(** [registerFileHandlers]: [Object.assign(HANDLER_REGISTRY, registry)]. *)
Definition registerFileHandlers (registry : gmap (list N) registry_entry)
  : M unit :=
  fun s =>
    (mkState (log s) (registry ∪ HANDLER_REGISTRY s) (fileHandler s) (cache s),
     Ok tt).

(** [FileHandlerContext.setFileHandler] *)
Definition setFileHandler (mimetype : jsstring)
           (params : option HandlerResolveParameters) : M unit :=
  fun s =>
    match HANDLER_REGISTRY s !! mimetype with
    | None =>
      (s, Throw (Error (lit "No file handler found for MIME type: " ++ mimetype)))
    | Some handlerOrFactory =>
      let h := match handlerOrFactory with
               | Factory f => f (default ∅ params)
               | Ready h => h
               end in
      (mkState (log s) (HANDLER_REGISTRY s) (Some h) (cache s), Ok tt)
    end.

(** [FileHandlerContext.handleFile] *)
Definition handleFile (fileInfo : FileInfo) : M handled :=
  fun s =>
    match fileHandler s with
    | None => (s, Throw (Error (lit "File handler not set")))
    | Some h => FileHandler_handleFile h fileInfo s
    end.

(** *** Chunker *)

Inductive Chunker :=
| RecursiveChunker (options : ChunkingOptions).

(** [Chunker.assertChunkSizeGreaterThanOverlap] *)
Definition assertChunkSizeGreaterThanOverlap (chunkOptions : ChunkingOptions)
  : outcome unit :=
  match overlap chunkOptions with
  | Some o =>
    if ge o (chunkSize chunkOptions)
    then Throw (Error (lit "Overlap must be smaller than chunk size."))
    else Ok tt
  | None => Ok tt
  end.

(** [new RecursiveChunker(options)] *)
Definition new_RecursiveChunker (options : ChunkingOptions) : outcome Chunker :=
  match assertChunkSizeGreaterThanOverlap options with
  | Ok _ =>
    Ok (RecursiveChunker (mkChunkingOptions (chunkSize options) (overlap options)))
  | Throw e => Throw e
  | Hang => Hang
  end.

(** [Chunker.createChunk] *)
Definition createChunk (text : jsstring) (md : option metadata_t) : M Document :=
  u <- extern UuidV4 (fun h => Ok (uuid_v4 w h)) ;;
  ret (mkDocument (Some (lit "chunk-" ++ u)) text md).

(** [RecursiveChunker.chunk] *)
Definition chunk (c : Chunker) (text : jsstring) (md : option metadata_t)
  : M (list Document) :=
  match c with
  | RecursiveChunker options =>
    let chunkOverlap := default zero (overlap options) in
    chunks <- extern (SplitText (chunkSize options) chunkOverlap text)
                     (fun h => splitter_splitText w h (chunkSize options)
                                                  chunkOverlap text) ;;
    mapiM (fun ch index =>
             createChunk ch
               (Some (<[ lit "totalChunks" := VNum (of_nat (length chunks)) ]>
                        (<[ lit "chunk" := VNum (of_nat index) ]>
                           (default ∅ md)))))
          chunks
  end.

(** *** Embedding providers *)

Inductive BaseEmbedding :=
| OllamaEmbedding (model host : jsstring)
| GeminiEmbedding (model : jsstring).

(** [OllamaEmbedding.embed] and [GeminiEmbedding.embed] *)
Definition embed (e : BaseEmbedding) (texts : list jsstring) : M (list vector) :=
  match e with
  | OllamaEmbedding model _ =>
    extern (OllamaEmbed model texts) (fun h => ollama_embed w h model texts)
  | GeminiEmbedding model =>
    response <- extern (GeminiEmbedContent model texts)
                       (fun h => gemini_embedContent w h model texts) ;;
    match response with
    | None => throw (Error (lit "Failed to generate embeddings"))
    | Some embeddings => ret embeddings
    end
  end.

(** *** Vector store *)

Record ChromaVectorStore := mkChromaVectorStore { collectionName : jsstring }.

(** [ChromaVectorStore.getCollection] *)
Definition getCollection (store : ChromaVectorStore) : M handle :=
  fun s =>
    match cache s !! collectionName store with
    | Some collection => (s, Ok collection)
    | None =>
      (collection <- extern (GetOrCreateCollection (collectionName store))
                            (fun h => chroma_getOrCreateCollection w h
                                        (collectionName store)) ;;
       fun s' =>
         (mkState (log s') (HANDLER_REGISTRY s') (fileHandler s')
                  (<[ collectionName store := collection ]> (cache s')),
          Ok collection)) s
    end.

(** The parallel arrays [upsert] hands to the collection. *)
Definition upsert_ids (items : list UpsertItem) : list jsstring :=
  map item_id items.
Definition upsert_embeddings (items : list UpsertItem) : list vector :=
  map (fun item => default [] (item_embedding item)) items.
Definition upsert_documents (items : list UpsertItem) : list jsstring :=
  map item_text items.
Definition upsert_metadatas (items : list UpsertItem) : list metadata_t :=
  map (fun item => default ∅ (item_metadata item)) items.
* * *
## Problem requirements
Every entry should be given again exactly as written.

## Response box
(** [registerFileHandlers]: [Object.assign(HANDLER_REGISTRY, registry)]. *)
Definition registerFileHandlers (registry : gmap (list N) registry_entry)
  : M unit :=
  fun s =>
    (mkState (log s) (registry ∪ HANDLER_REGISTRY s) (fileHandler s) (cache s),
     Ok tt).

(** [FileHandlerContext.setFileHandler] *)
Definition setFileHandler (mimetype : jsstring)
           (params : option HandlerResolveParameters) : M unit :=
  fun s =>
    match HANDLER_REGISTRY s !! mimetype with
    | None =>
      (s, Throw (Error (lit "No file handler found for MIME type: " ++ mimetype)))
    | Some handlerOrFactory =>
      let h := match handlerOrFactory with
               | Factory f => f (default ∅ params)
               | Ready h => h
               end in
      (mkState (log s) (HANDLER_REGISTRY s) (Some h) (cache s), Ok tt)
    end.

(** [FileHandlerContext.handleFile] *)
Definition handleFile (fileInfo : FileInfo) : M handled :=
  fun s =>
    match fileHandler s with
    | None => (s, Throw (Error (lit "File handler not set")))
    | Some h => FileHandler_handleFile h fileInfo s
    end.

(** *** Chunker *)

Inductive Chunker :=
| RecursiveChunker (options : ChunkingOptions).

(** [Chunker.assertChunkSizeGreaterThanOverlap] *)
Definition assertChunkSizeGreaterThanOverlap (chunkOptions : ChunkingOptions)
  : outcome unit :=
  match overlap chunkOptions with
  | Some o =>
    if ge o (chunkSize chunkOptions)
    then Throw (Error (lit "Overlap must be smaller than chunk size."))
    else Ok tt
  | None => Ok tt
  end.

(** [new RecursiveChunker(options)] *)
Definition new_RecursiveChunker (options : ChunkingOptions) : outcome Chunker :=
  match assertChunkSizeGreaterThanOverlap options with
  | Ok _ =>
    Ok (RecursiveChunker (mkChunkingOptions (chunkSize options) (overlap options)))
  | Throw e => Throw e
  | Hang => Hang
  end.

(** [Chunker.createChunk] *)
Definition createChunk (text : jsstring) (md : option metadata_t) : M Document :=
  u <- extern UuidV4 (fun h => Ok (uuid_v4 w h)) ;;
  ret (mkDocument (Some (lit "chunk-" ++ u)) text md).

(** [RecursiveChunker.chunk] *)
Definition chunk (c : Chunker) (text : jsstring) (md : option metadata_t)
  : M (list Document) :=
  match c with
  | RecursiveChunker options =>
    let chunkOverlap := default zero (overlap options) in
    chunks <- extern (SplitText (chunkSize options) chunkOverlap text)
                     (fun h => splitter_splitText w h (chunkSize options)
                                                  chunkOverlap text) ;;
    mapiM (fun ch index =>
             createChunk ch
               (Some (<[ lit "totalChunks" := VNum (of_nat (length chunks)) ]>
                        (<[ lit "chunk" := VNum (of_nat index) ]>
                           (default ∅ md)))))
          chunks
  end.

(** *** Embedding providers *)

Inductive BaseEmbedding :=
| OllamaEmbedding (model host : jsstring)
| GeminiEmbedding (model : jsstring).

(** [OllamaEmbedding.embed] and [GeminiEmbedding.embed] *)
Definition embed (e : BaseEmbedding) (texts : list jsstring) : M (list vector) :=
  match e with
  | OllamaEmbedding model _ =>
    extern (OllamaEmbed model texts) (fun h => ollama_embed w h model texts)
  | GeminiEmbedding model =>
    response <- extern (GeminiEmbedContent model texts)
                       (fun h => gemini_embedContent w h model texts) ;;
    match response with
    | None => throw (Error (lit "Failed to generate embeddings"))
    | Some embeddings => ret embeddings
    end
  end.

(** *** Vector store *)

Record ChromaVectorStore := mkChromaVectorStore { collectionName : jsstring }.

(** [ChromaVectorStore.getCollection] *)
Definition getCollection (store : ChromaVectorStore) : M handle :=
  fun s =>
    match cache s !! collectionName store with
    | Some collection => (s, Ok collection)
    | None =>
      (collection <- extern (GetOrCreateCollection (collectionName store))
                            (fun h => chroma_getOrCreateCollection w h
                                        (collectionName store)) ;;
       fun s' =>
         (mkState (log s') (HANDLER_REGISTRY s') (fileHandler s')
                  (<[ collectionName store := collection ]> (cache s')),
          Ok collection)) s
    end.

(** The parallel arrays [upsert] hands to the collection. *)
Definition upsert_ids (items : list UpsertItem) : list jsstring :=
  map item_id items.
Definition upsert_embeddings (items : list UpsertItem) : list vector :=
  map (fun item => default [] (item_embedding item)) items.
Definition upsert_documents (items : list UpsertItem) : list jsstring :=
  map item_text items.
Definition upsert_metadatas (items : list UpsertItem) : list metadata_t :=
  map (fun item => default ∅ (item_metadata item)) items.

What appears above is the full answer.